Criterios de Éxito - Fase 1
- ✓ Al menos 15 tests implementados (unit + integration)
- ✓ Test coverage > 80%
- ✓ Todos los tests pasan en CI
- ✓ Schema validation implementada
Fase 2: Model Validation - Quality Gates
Objetivo de la Fase
Implementar validaciones automáticas que aseguren que solo modelos de alta calidad sean promovidos a producción. Incluye tests de performance, fairness, y A/B testing.
Código: Model Validation Script
# scripts/validate_model.py
import mlflow
from mlflow.tracking import MlflowClient
from pyspark.ml.evaluation import BinaryClassificationEvaluator
import sys
def validate_model(model_name, new_version, test_data_path, thresholds):
"""
Valida un modelo contra thresholds de performance
Args:
model_name: Nombre del modelo en registry
new_version: Versión a validar
test_data_path: Path a datos de test
thresholds: Dict con métricas mínimas requeridas
Returns:
bool: True si modelo pasa validación
"""
print(f"Validando modelo {model_name} v{new_version}...")
# ============================================================
# 1. CARGAR MODELO Y DATOS
# ============================================================
model_uri = f"models:/{model_name}/{new_version}"
model = mlflow.spark.load_model(model_uri)
df_test = spark.read.parquet(test_data_path)
print(f"Test set size: {df_test.count():,} rows")
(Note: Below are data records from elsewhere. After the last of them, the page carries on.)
(* ===== verification/OptPrograms.v ===== *)
(** * 06-03 meets the interface of weak pointers

    So the test of 06-03_optimization.rs passes in every execution, and any
    number of threads may use the pointers. *)

From iris.proofmode Require Import proofmode.
From iris.base_logic.lib Require Import invariants ghost_map ghost_var token.
From S2P Require Import Prelude Memory History Lang Runs Logic Rules Std Shares Counted.
From S2P Require Import WeakApi DataCell Optimized OptAlloc OptData OptArc OptMut.
From S2P Require Import OptLend.

#[export] Instance opt_ptr : WeakImpl Optimized.Arc Optimized.Weak := {|
  w_new := Optimized.new;
  w_downgrade := Optimized.downgrade;
  w_upgrade := Optimized.upgrade;
  w_read a := read (Optimized.deref a);
  w_get_mut := Optimized.get_mut;
  w_put := write;
  w_clone := Optimized.clone;
  w_clone_weak := Optimized.clone_weak;
  w_drop := Optimized.drop;
  w_drop_weak _ := Optimized.drop_weak
|}.

(** The test of 06-03 is that of 06-02, word for word, with these pointers. *)
Definition test : prog unit := weak_test (I := opt_ptr).

Section spec.
Context `{!rustGS Σ, !optG Σ}.
Context (T : Qp → val → iProp Σ) `{!FracVal T}.
Implicit Types (V : tview) (W : view) (i j k : nat).

(** The ghost names and the addresses. *)
Abbreviation op_name := (opt_name * Optimized.ArcData)%type.
Implicit Types (γ : op_name) (a : Optimized.Arc) (b : Optimized.Weak).

Definition os_strong γ k a W : iProp Σ :=
  ⌜a = Optimized.MkArc γ.2⌝ ∗ ⌜arc_budget (op_alloc γ.1) ≠ 0⌝ ∗ opt_arc T γ.1 k γ.2 W.
Definition os_alive γ k W : iProp Σ := born (op_data γ.1) (Optimized.data_ref_count γ.2) k W.
Definition os_weak γ b W : iProp Σ :=
  ⌜b = Optimized.MkWeak γ.2⌝ ∗ ⌜arc_budget (op_alloc γ.1) ≠ 0⌝ ∗ ∃ i, opt_weak T γ.1 i γ.2 W.
Definition os_acr γ W : iProp Σ := credit (op_alloc γ.1) (Optimized.alloc_ref_count γ.2) W.
Definition os_dcr γ W : iProp Σ := credit (op_data γ.1) (Optimized.data_ref_count γ.2) W.
Definition os_gone γ W : iProp Σ :=
  ∃ t, gone (op_data γ.1) t ∗ ⌜Coh (Optimized.data_ref_count γ.2) t ∈ W⌝.
Definition os_lent γ k a (r : loc) v W : iProp Σ :=
  ⌜a = Optimized.MkArc γ.2 ∧ r = Optimized.data γ.2⌝ ∗ ⌜arc_budget (op_alloc γ.1) ≠ 0⌝ ∗
  opt_lent T γ.1 k γ.2 v W.

#[local] Instance os_strong_mono γ k a : ViewMono (os_strong γ k a).
Proof. apply _. Qed.
#[local] Instance os_weak_mono γ b : ViewMono (os_weak γ b).
Proof. apply _. Qed.
#[local] Instance os_lent_mono γ k a r v : ViewMono (os_lent γ k a r v).
Proof. apply _. Qed.
#[local] Instance os_gone_mono γ : ViewMono (os_gone γ).
Proof. intros W W' Hle. iIntros "(%t & $ & %)". iPureIntro. by apply Hle. Qed.

Lemma wpp_os_upgrade W0 F Q γ b V Φ :
  data_knows T γ.1 (Optimized.data_ref_count γ.2) W0 F Q → W0 ⊆ cur V →
  F -∗ os_weak γ b (cur V) -∗ os_acr γ (cur V) -∗ os_dcr γ (cur V) -∗
  (∀ V', ⌜V ⊆ V'⌝ -∗ ⌜Q 0%Z⌝ -∗ F -∗ os_weak γ b (cur V') -∗ os_acr γ (cur V') -∗
     os_dcr γ (cur V') -∗ Φ None V') ∧
  (∀ n k a V', ⌜V ⊆ V'⌝ -∗ ⌜Q n ∧ n ≠ 0%Z⌝ -∗ F -∗ os_weak γ b (cur V') -∗
     os_strong γ k a (cur V') -∗ os_alive γ k (cur V') -∗ Φ (Some a) V') -∗
  wpp (Optimized.upgrade b) V Φ.
Proof.
  iIntros (HQ HW) "HF (-> & %Hb & %i & Hb) Hk Hd HΦ".
  iApply (wpp_opt_upgrade with "HF Hb Hk Hd"); [done..|]. iSplit.
  - iIntros (V' Hle Hn) "HF Hb". iDestruct "HΦ" as "[HΦ _]".
    iApply ("HΦ" with "[//] [//] HF"). do 2 (iSplit; [done|]). by iExists i.
  - iIntros (k n V' Hle Hn) "HF Hb Ha". iDestruct "HΦ" as "[_ HΦ]".
    iApply ("HΦ" with "[//] [//] HF [Hb] [Ha]"); do 2 (iSplit; [done|]); [by iExists i|done].
Qed.

Lemma wpp_os_drop glue (F : iProp Σ) (Q : Z → Prop) γ k a V Φ :
  (∀ h t m c M R t0 (bt o : time) q, h !! t = Some m → h !! S t = None →
     coh_le (Optimized.data_ref_count γ.2) h (cur V) t →
     Coh (Optimized.data_ref_count γ.2) o ∈ cur V →
     counter_proto (arc_part T γ.1) (Some t0) (op_data γ.1) c M R h -∗
     k ↪[arc_handles (op_data γ.1)] (bt, o, q) -∗ alive (op_data γ.1) k -∗ F -∗
     ⌜Q (mval m)⌝) →
  F -∗ os_strong γ k a (cur V) -∗ os_alive γ k (cur V) -∗
  (∀ n V', ⌜V ⊆ V'⌝ -∗ ⌜Q n⌝ -∗ ⌜n ≠ 1%Z⌝ -∗ F -∗ os_acr γ (cur V') -∗ os_dcr γ (cur V') -∗
     Φ tt V') ∧
  (∀ v V', ⌜V ⊆ V'⌝ -∗ ⌜Q 1%Z⌝ -∗ F -∗ T 1%Qp v -∗
     wpp (glue v) V' (λ _ V2, ∀ V3, ⌜V2 ⊆ V3⌝ -∗ os_gone γ (cur V3) -∗ os_acr γ (cur V3) -∗
       os_dcr γ (cur V3) -∗ Φ tt V3)) -∗
  wpp (Optimized.drop glue a) V Φ.
Proof.
  iIntros (HQ) "HF (-> & _ & Ha) Hi HΦ".
  iApply (wpp_opt_drop with "HF Ha Hi"); [done|]. iSplit; [by iDestruct "HΦ" as "[$ _]"|].
  iIntros (v V1 t Hle1 Hn) "HF #Hg %Ht HT Hk Hd". iDestruct "HΦ" as "[_ HΦ]".
  iApply (wpp_wand with "[HΦ HF HT]"); [by iApply ("HΦ" with "[//] [//] HF")|].
  iIntros ([] V2 Hle2) "HΦ". iIntros (V3 Hle3). mono "Hk Hd" Hle2. mono "Hk Hd" Hle3.
  iApply ("HΦ" with "[//] [] Hk Hd"). iExists t. iFrame "Hg". iPureIntro.
  destruct Hle2 as [Hle2 _], Hle3 as [Hle3 _]. by apply Hle3, Hle2.
Qed.

#[export] Program Instance opt_ptr_spec : WeakSpec opt_ptr T := {|
  w_name := op_name;
  w_budget γ := (pred (arc_budget (op_alloc γ.1)), arc_budget (op_data γ.1));
  w_strong := os_strong;
  w_alive := os_alive;
  w_weak := os_weak;
  w_acr := os_acr;
  w_dcr := os_dcr;
  w_gone := os_gone;
  w_lent := os_lent;
  w_strong_mono := os_strong_mono;
  w_weak_mono := os_weak_mono;
  w_gone_mono := os_gone_mono;
  w_lent_mono := os_lent_mono
|}.
Next Obligation.
  iIntros (v na nd V Φ Hna Hnd) "HT HΦ".
  iApply (wpp_opt_new T v na nd with "HT"); [lia..|]. iIntros (γ x V' Hle [Hb Hb']) "Ha Hi Hk Hd".
  iApply ("HΦ" $! (γ, x) with "[//] [%] [Ha] Hi Hk Hd").
  - by rewrite /= Hb Hb'.
  - iSplit; [done|]. iFrame "Ha". iPureIntro. simpl. lia.
Qed.
Next Obligation.
  iIntros (γ k a V Φ) "(-> & %Hb & Ha) Hk HΦ". iApply (wpp_opt_downgrade with "Ha Hk").
  iIntros (j V' Hle) "Ha Hw". iApply ("HΦ" with "[//] [Ha]"); do 2 (iSplit; [done|]);
    [done|by iExists j].
Qed.
Next Obligation.
  iIntros (γ k a V Φ) "(-> & %Hb & Ha) HΦ". iApply (wpp_opt_read with "Ha").
  iIntros (q v V' Hle) "HT Hback". iApply ("HΦ" with "[//] HT"). iIntros "HT".
  do 2 (iSplit; [done|]). by iApply "Hback".
Qed.
Next Obligation.
  iIntros (γ k a V Φ) "(-> & %Hb & Ha) Hk Hd HΦ". iApply (wpp_opt_clone with "Ha Hk Hd").
  iIntros (k' V' Hle) "Ha Ha' Hi". iApply ("HΦ" with "[//] [$Ha //] [$Ha' //] Hi").
Qed.
Next Obligation.
  iIntros (γ b V Φ) "(-> & %Hb & %i & Hb) Hk HΦ". iApply (wpp_opt_clone_weak with "Hb Hk").
  iIntros (j V' Hle) "Hb Hb'". iApply ("HΦ" with "[//] [Hb]"); do 2 (iSplit; [done|]);
    [by iExists i|by iExists j].
Qed.
Next Obligation.
  iIntros (γ b V Φ) "Hb Hk Hd HΦ".
  iApply (wpp_os_upgrade ∅ True%I (λ _, True) with "[//] Hb Hk Hd");
    [apply data_knows_nothing|set_solver|]. iSplit.
  - iIntros (V' Hle _) "_". iDestruct "HΦ" as "[HΦ _]". by iApply "HΦ".
  - iIntros (n k a V' Hle _) "_". iDestruct "HΦ" as "[_ HΦ]". by iApply "HΦ".
Qed.
Next Obligation.
  iIntros (γ b k0 V Φ) "Hb Hk Hd Hi HΦ".
  iApply (wpp_os_upgrade (cur V) _ (λ n, n ≠ 0%Z) with "Hi Hb Hk Hd"); [apply data_knows_born|done|].
  iSplit; [by iIntros (V' _ ?)|]. iIntros (n k a V' Hle _) "Hi Hb Ha Hk".
  iApply ("HΦ" with "[//] Hb Ha Hk"). iApply (view_mono with "Hi"). apply Hle.
Qed.
Next Obligation.
  iIntros (γ b V Φ) "Hb Hk Hd (%t & #Hg & %Ht) HΦ".
  iApply (wpp_os_upgrade {[Coh (Optimized.data_ref_count γ.2) t]} _ (λ n, n = 0%Z)
    with "Hg Hb Hk Hd"); [exact (data_knows_gone T γ.1 _ t)|set_solver|].
  iSplit; [|by iIntros (n k a V' _ [-> ?])]. iIntros (V' Hle _) "_". by iApply "HΦ".
Qed.
Next Obligation.
  iIntros (glue γ k a V Φ) "Ha Hi HΦ".
  iApply (wpp_os_drop _ True%I (λ _, True) with "[//] Ha Hi"); [eauto|]. iSplit.
  - iIntros (n V' Hle _ _) "_". iDestruct "HΦ" as "[HΦ _]". by iApply "HΦ".
  - iIntros (v V' Hle _) "_ HT". iDestruct "HΦ" as "[_ HΦ]".
    iApply (wpp_wand with "[HΦ HT]"); [by iApply ("HΦ" with "[//]")|].
    iIntros ([] V2 _) "HΦ". iIntros (V3 Hle3) "_". by iApply "HΦ".
Qed.
Next Obligation.
  iIntros (glue γ k a k0 V Φ) "Ha Hi Hi0 HΦ".
  iApply (wpp_os_drop _ (os_alive γ k0 (cur V)) (λ n, n ≠ 1%Z) with "Hi0 Ha Hi").
  { iIntros (h t m c M R t0 b o q Hm Hf _ _) "HPr Hk Hi Hi0".
    iDestruct (born_alive with "Hi0") as "Hi0". by iApply (counter_alive with "HPr Hk Hi Hi0"). }
  iSplit; [|by iIntros (v V' _ ?)]. iIntros (n V' Hle _ _) "Hi0". mono "Hi0" Hle.
  by iApply ("HΦ" with "[//]").
Qed.
Next Obligation.
  iIntros (glue γ k a V Φ) "Ha Hi Hd HΦ".
  iApply (wpp_os_drop _ (all_credits (op_data γ.1) (Optimized.data_ref_count γ.2) (cur V))
    (λ n, n = 1%Z) with "Hd Ha Hi").
  { iIntros (h t m c M R t0 b o q Hm Hf Hle Ho) "HPr Hk _ Hd".
    by iApply (counter_all_credits with "HPr Hk Hd"). }
  iSplit; [by iIntros (n V' _ -> ?)|]. iIntros (v V' Hle _) "_". by iApply "HΦ".
Qed.
Next Obligation.
  iIntros (glue γ b V Φ) "(-> & _ & %i & Hb) HΦ". by iApply (wpp_opt_drop_weak with "Hb").
Qed.
Next Obligation.
  iIntros (γ k a V Φ) "(-> & %Hb & Ha) HΦ".
  iApply (wpp_opt_get_mut T True%I True%I (λ _, True) (λ _, True) with "[//] [//] Ha"); [eauto..|]. iSplit.
  - iIntros (V' Hle _) "Ha". iDestruct "HΦ" as "[HΦ _]". by iApply ("HΦ" with "[//] [$Ha]").
  - iIntros (v V' Hle) "Hl HT". iDestruct "HΦ" as "[_ HΦ]". by iApply ("HΦ" with "[//] [$Hl] HT").
Qed.
Next Obligation.
  iIntros (γ k a V Φ) "(-> & %Hb & Ha) Hk Hd HΦ".
  iApply (wpp_opt_get_mut T _ (all_credits (op_data γ.1) (Optimized.data_ref_count γ.2) (cur V))
    (λ n, n = 1%Z) (λ n, n = 1%Z) with "Hk Hd Ha").
  - iIntros (h t m q Hm Hle H0) "HPr Hh Hcr Hk". iApply (alloc_all_credits with "HPr Hh"); [done..|].
    rewrite /all_credits -(Nat.succ_pred (arc_budget (op_alloc γ.1))) // seq_S big_sepL_app.
    iFrame "Hk". by rewrite big_sepL_singleton.
  - iIntros (W h t m c M R t0 b o q HW Hm Hle Ho) "HPr Hk Hd". mono "Hd" HW.
    by iApply (counter_all_credits with "HPr Hk Hd").
  - iSplit; [by iIntros (V' _ (n & [-> | ->] & ?))|]. iIntros (v V' Hle) "Hl HT".
    by iApply ("HΦ" with "[//] [$Hl] HT").
Qed.
Next Obligation.
  iIntros (γ k a r v w V Φ) "([-> ->] & %Hb & Hl) HΦ". iApply (wpp_opt_lent_write with "Hl").
  iIntros (V' Hle) "Hl". by iApply ("HΦ" with "[//] [$Hl]").
Qed.
Next Obligation.
  iIntros (γ k a r v W) "([-> ->] & %Hb & Hl) HT".
  iMod (opt_lent_end with "Hl HT") as "Ha". iModIntro. by iFrame "Ha".
Qed.
End spec.

(** ** What the programs do *)

(** C32. The test of 06-03: all its assertions hold in every execution, as those of
    the same test of 06-02; the data is dropped once, with the last [Arc], and
    then no weak pointer can be upgraded.  Such an execution exists. *)
Theorem opt_test_safe :
  safe test (λ σ, out σ = []) (λ o _, o = Ok tt) ∧ can_end test (Ok tt) [].
Proof.
  rewrite /test. split; [|by_running 200%Z].
  apply (weak_test_safe #[rustΣ; optΣ; tokenΣ]). intros. apply opt_ptr_spec, _.
Qed.

(** C2. Any number of threads that share the data by [Arc] and [Weak] of 06-03, where
    the two counters are changed apart: each of them upgrades, downgrades,
    reads, changes the data when [get_mut] gives access (which it does by
    locking the allocation counter against [downgrade]), and drops its
    pointers, in any order.  No race, no use after free, no double free;
    readers see one of the values written, and the data is dropped at most
    once. *)
Theorem opt_crowd_safe v0 v1 kinds
    (Hn : (Z.of_nat (S (S (length kinds + length kinds))) < usize_MAX - 1)%Z) :
  safe (weak_crowd (I := opt_ptr) v0 v1 kinds) (λ σ, dropped_once v0 v1 (out σ))
    (λ o _, o = Ok tt).
Proof.
  apply (weak_crowd_safe #[rustΣ; optΣ; tokenΣ; ghost_varΣ unit]); [|done].
  intros. apply opt_ptr_spec, _.
Qed.

(** There is an execution in which the other thread is alone in the end,
    changes the data and drops it. *)
Lemma opt_crowd_safe_witness :
  safe (weak_crowd (I := opt_ptr) (VStr "a") (VStr "b") [true])
    (λ σ, dropped_once (VStr "a") (VStr "b") (out σ)) (λ o _, o = Ok tt) ∧
  can_print (weak_crowd (I := opt_ptr) (VStr "a") (VStr "b") [true])
    [("dropped {}"%string, [VStr "b"])].
Proof.
  split; [apply (opt_crowd_safe (VStr "a") (VStr "b") [true]); vm_compute; reflexivity|].
  apply (can_print_follow (replicate 40 (0, None) ++ replicate 40 (1, None))).
  vm_compute. reflexivity.
Defined.

(** [get_mut] of 06-03 gives access once the other pointers are gone, and the
    change is seen by the later read: when no other pointer is left, neither the
    lock on the allocation counter nor the count of the [Arc]s makes it fail. *)
Theorem opt_update_safe v0 v1 :
  safe (weak_update (I := opt_ptr) v0 v1) (λ σ, out σ = []) (λ o _, o = Ok tt).
Proof.
  apply (weak_update_safe #[rustΣ; optΣ; ghost_varΣ val]). intros. apply opt_ptr_spec, _.
Qed.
# ============================================================
# 2. GENERAR PREDICCIONES
# ============================================================
predictions = model.transform(df_test)
# ============================================================
# 3. CALCULAR MÉTRICAS
# ============================================================
evaluator_auc = BinaryClassificationEvaluator(
labelCol="fraud_label",
rawPredictionCol="rawPrediction",
metricName="areaUnderROC"
)
auc_roc = evaluator_auc.evaluate(predictions)
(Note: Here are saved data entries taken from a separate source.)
(* ===== verification/SeqRules.v ===== *)
(** * The operations of the standard library in one thread

    What the operations of [Std] do to the memory of [Sequential]. *)

From iris.program_logic Require Import language.
From S2P Require Import Prelude Memory Lang Runs Sequential Std.

Section rules.
Implicit Types (m : smem) (l : loc) (z : Z) (v : val) (o : ordering).

Lemma evals_op x m r m' :
  choiceless x → sexec false 0 x m = Some (r, m') → evals (act x) m (Ok r) m'.
Proof. intros Hc He. eapply evals_act; [done..|]. apply evals_ret. Qed.

Lemma evals_load m l z o :
  sheap m !! l = Some (SAtomic z) → evals (load l o) m (Ok z) m.
Proof. intros Hl. apply (evals_op (OLoad l o)); [done|]. cbn. by rewrite Hl. Qed.

Lemma evals_store m l z z' o :
  sheap m !! l = Some (SAtomic z) → evals (store l z' o) m (Ok tt) (sset l (SAtomic z') m).
Proof. intros Hl. apply (evals_op (OStore l z' o)); [done|]. cbn. by rewrite Hl. Qed.

Lemma evals_fence m o : evals (fence o) m (Ok tt) m.
Proof. by apply (evals_op (OFence o)). Qed.

Lemma evals_read m l v : sheap m !! l = Some (SData v) → evals (read l) m (Ok v) m.
Proof. intros Hl. apply (evals_op (ORead l)); [done|]. cbn. by rewrite Hl. Qed.

Lemma evals_write m l v v' :
  sheap m !! l = Some (SData v) → evals (write l v') m (Ok tt) (sset l (SData v') m).
Proof. intros Hl. apply (evals_op (OWrite l v')); [done|]. cbn. by rewrite Hl. Qed.

Lemma evals_println m fmt args :
  evals (println fmt args) m (Ok tt) (SMem (sheap m) (sout m ++ [(fmt, args)])).
Proof. by apply (evals_op (OPrint (fmt, args))). Qed.

(** The read-modify-writes. *)
Lemma evals_rmw m l z f o o' z' :
  sheap m !! l = Some (SAtomic z) → f z = Some z' →
  evals (act (ORmw l f false o o')) m (Ok (z, true)) (sset l (SAtomic z') m).
Proof. intros Hl Hf. apply (evals_op (ORmw l f false o o')); [done|]. cbn. by rewrite Hl Hf. Qed.

Lemma evals_fetch_add m l z n o :
  sheap m !! l = Some (SAtomic z) → (0 <= z + n < usize_modulus)%Z →
  evals (fetch_add usize_modulus l n o) m (Ok z) (sset l (SAtomic (z + n)) m).
Proof.
  intros Hl Hn. eapply evals_bind; [by eapply evals_rmw|].
  rewrite wrap_add_small //. apply evals_ret.
Qed.

Lemma evals_fetch_sub m l z n o :
  sheap m !! l = Some (SAtomic z) → (0 <= z - n < usize_modulus)%Z →
  evals (fetch_sub usize_modulus l n o) m (Ok z) (sset l (SAtomic (z - n)) m).
Proof.
  intros Hl Hn. eapply evals_bind; [by eapply evals_rmw|].
  rewrite wrap_add_small //. apply evals_ret.
Qed.

Lemma evals_compare_exchange m l z c n o o' :
  sheap m !! l = Some (SAtomic z) →
  evals (compare_exchange l c n o o') m
    (Ok (if (z =? c)%Z then inl z else inr z))
    (if (z =? c)%Z then sset l (SAtomic n) m else m).
Proof.
  intros Hl. apply (evals_bind _ _ _ (z, (z =? c)%Z)
    (if (z =? c)%Z then sset l (SAtomic n) m else m)).
  - apply (evals_op (ORmw l (cas_fun c n) false o o') m (z, (z =? c)%Z)); [done|].
    cbn. rewrite Hl /cas_fun. by destruct (z =? c)%Z.
  - destruct (z =? c)%Z; apply evals_ret.
Qed.

(** A weak exchange with the value that is there: it succeeds, or it fails and
    changes nothing. *)
Lemma sends_compare_exchange_weak m l z n o o' r m' :
  sheap m !! l = Some (SAtomic z) →
  sends (compare_exchange_weak l z n o o') m r m' ↔
  r = Ok (inl z) ∧ m' = sset l (SAtomic n) m ∨ r = Ok (inr z) ∧ m' = m.
Proof.
  intros Hl. rewrite /compare_exchange_weak sends_bind /act. split.
  - intros (o1 & m1 & H1 & H2). apply sends_act in H1 as (f & i & x & m2 & He & H1).
    apply sends_ret in H1 as [-> ->]. revert He. cbn. rewrite Hl /cas_fun Z.eqb_refl.
    destruct f; intros [= <- <-]; apply sends_ret in H2; tauto.
  - intros [[-> ->]|[-> ->]].
    + exists (Ok (z, true)), (sset l (SAtomic n) m). split; [|by apply sends_ret].
      apply sends_act. exists false, 0%Z. cbn. rewrite Hl /cas_fun Z.eqb_refl.
      eexists _, _. split; [done|]. by apply sends_ret.
    + exists (Ok (z, false)), m. split; [|by apply sends_ret].
      apply sends_act. exists true, 0%Z. cbn. rewrite Hl.
      eexists _, _. split; [done|]. by apply sends_ret.
Qed.

Lemma evals_compare_exchange_weak_other m l z c n o o' :
  sheap m !! l = Some (SAtomic z) → z ≠ c →
  evals (compare_exchange_weak l c n o o') m (Ok (inr z)) m.
Proof.
  intros Hl Hz r m'. rewrite /compare_exchange_weak sends_bind /act.
  assert (cas_fun c n z = None) as Hc by (rewrite /cas_fun; by destruct (Z.eqb_spec z c)). split.
  - intros (o1 & m1 & H1 & H2). apply sends_act in H1 as (f & i & x & m2 & He & H1).
    apply sends_ret in H1 as [-> ->]. revert He. cbn. rewrite Hl Hc.
    destruct f; intros [= <- <-]; by apply sends_ret in H2.
  - intros [-> ->]. exists (Ok (z, false)), m. split; [|by apply sends_ret].
    apply sends_act. exists false, 0%Z. cbn. rewrite Hl Hc.
    eexists _, _. split; [done|]. by apply sends_ret.
Qed.

(** The loop around it: [q] is what follows the success. *)
Lemma evals_exchange_loop {R} (body : Z → prog (Z + R)) q m l z n o o' r m' :
  sheap m !! l = Some (SAtomic z) →
  body z = (x ← compare_exchange_weak l z n o o';
            match x with inr e => mret (inl e) | inl _ => q end) →
  evals q (sset l (SAtomic n) m) (Ok (inr r)) m' →
  evals (loop body z) m (Ok r) m'.
Proof.
  intros Hl Hb Hq. eapply evals_retry; [|apply evals_ret]. intros o2 m2. rewrite Hb sends_bind. split.
  - intros (o1 & m1 & H1 & H2). apply sends_compare_exchange_weak in H1 as [[-> ->]|[-> ->]]; [|..|done].
    + apply Hq in H2. tauto.
    + apply sends_ret in H2. tauto.
  - intros [[-> ->]|[-> ->]].
    + exists (Ok (inr z)), m. split; [|by apply sends_ret].
      apply sends_compare_exchange_weak; [done|]. by right.
    + exists (Ok (inl z)), (sset l (SAtomic n) m). split; [|by apply Hq].
      apply sends_compare_exchange_weak; [done|]. by left.
Qed.

(** A loop ends only as its invariant allows. *)
Lemma sends_loop_inv {S R} (P : S → smem → Prop) (Q : outcome R → smem → Prop)
    (body : S → prog (S + R)) s m (o : outcome R) m' :
  (∀ s m (o1 : outcome (S + R)) m1, P s m → sends (body s) m o1 m1 →
    match o1 with
    | Ok (inl s') => P s' m1
    | Ok (inr r) => Q (Ok r) m1
    | Panicked e => Q (Panicked e) m1
    end) →
  P s m → sends (loop body s) m o m' → Q o m'.
Proof.
  intros Hb HP [n Hn]%rtc_nsteps. revert s m HP Hn. induction n as [n IH] using lt_wf_ind.
  intros s m HP Hn. inversion Hn as [|n' ? ? ? Hs Hn']; subst; [by destruct o|].
  apply sred_loop in Hs as ->.
  destruct (nsends_catch _ _ _ _ _ _ Hn') as (n1 & n2 & o3 & m3 & -> & H1 & H2).
  apply rtc_nsteps_2 in H1. apply (Hb _ _ _ _ HP) in H1. destruct o3 as [[s'|r]|e].
  - apply (IH n2 ltac:(lia) s' m3 H1 H2).
  - apply rtc_nsteps_2 in H2. apply sends_ret in H2 as [-> ->]. done.
  - apply rtc_nsteps_2 in H2. apply sends_panic in H2 as [-> ->]. done.
Qed.

(** [while] *)
Lemma sends_while_inv (P : smem → Prop) (Q : smem → Prop) cond body m (o : outcome unit) m' :
  (∀ m (o1 : outcome bool) m1, P m → sends cond m o1 m1 →
    match o1 with
    | Ok true => ∀ (o2 : outcome unit) m2, sends body m1 o2 m2 → o2 = Ok tt ∧ P m2
    | Ok false => Q m1
    | Panicked _ => False
    end) →
  P m → sends (while_loop cond body) m o m' → o = Ok tt ∧ Q m'.
Proof.
  intros Hc HP. apply (sends_loop_inv (λ _, P) (λ (o : outcome unit) m, o = Ok tt ∧ Q m)); [|done].
  clear m HP. intros [] m o1 m1 HP H. apply sends_bind in H as ([b|e] & m2 & H1 & H2).
  - pose proof (Hc _ _ _ HP H1) as Hb. destruct b.
    + apply sends_bind in H2 as (o3 & m3 & [-> H3]%Hb & H4). apply sends_ret in H4 as [-> ->]. done.
    + apply sends_ret in H2 as [-> ->]. done.
  - by destruct (Hc _ _ _ HP H1).
Qed.
End rules.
evaluator_pr = BinaryClassificationEvaluator(
labelCol="fraud_label",
metricName="areaUnderPR"
)
auc_pr = evaluator_pr.evaluate(predictions)
from sklearn.metrics import precision_score, recall_score, f1_score
pred_pd = predictions.select("fraud_label", "prediction").toPandas()
precision = precision_score(pred_pd["fraud_label"], pred_pd["prediction"])
recall = recall_score(pred_pd["fraud_label"], pred_pd["prediction"])
f1 = f1_score(pred_pd["fraud_label"], pred_pd["prediction"])
metrics = {
"auc_roc": auc_roc,
"auc_pr": auc_pr,
"precision": precision,
"recall": recall,
"f1_score": f1
}
print("\n" + "="*60)
print("MÉTRICAS DEL MODELO")
print("="*60)
for metric, value in metrics.items():
print(f"{metric}: {value:.4f}")
# ============================================================
# 4. VALIDAR CONTRA THRESHOLDS
# ============================================================
validation_results = {}
all_passed = True
print("\n" + "="*60)
print("VALIDACIÓN CONTRA THRESHOLDS")
print("="*60)
for metric, threshold in thresholds.items():
actual_value = metrics.get(metric, 0)
passed = actual_value >= threshold
validation_results[metric] = {
"threshold": threshold,
"actual": actual_value,
"passed": passed
}
status = "✓ PASS" if passed else "✗ FAIL"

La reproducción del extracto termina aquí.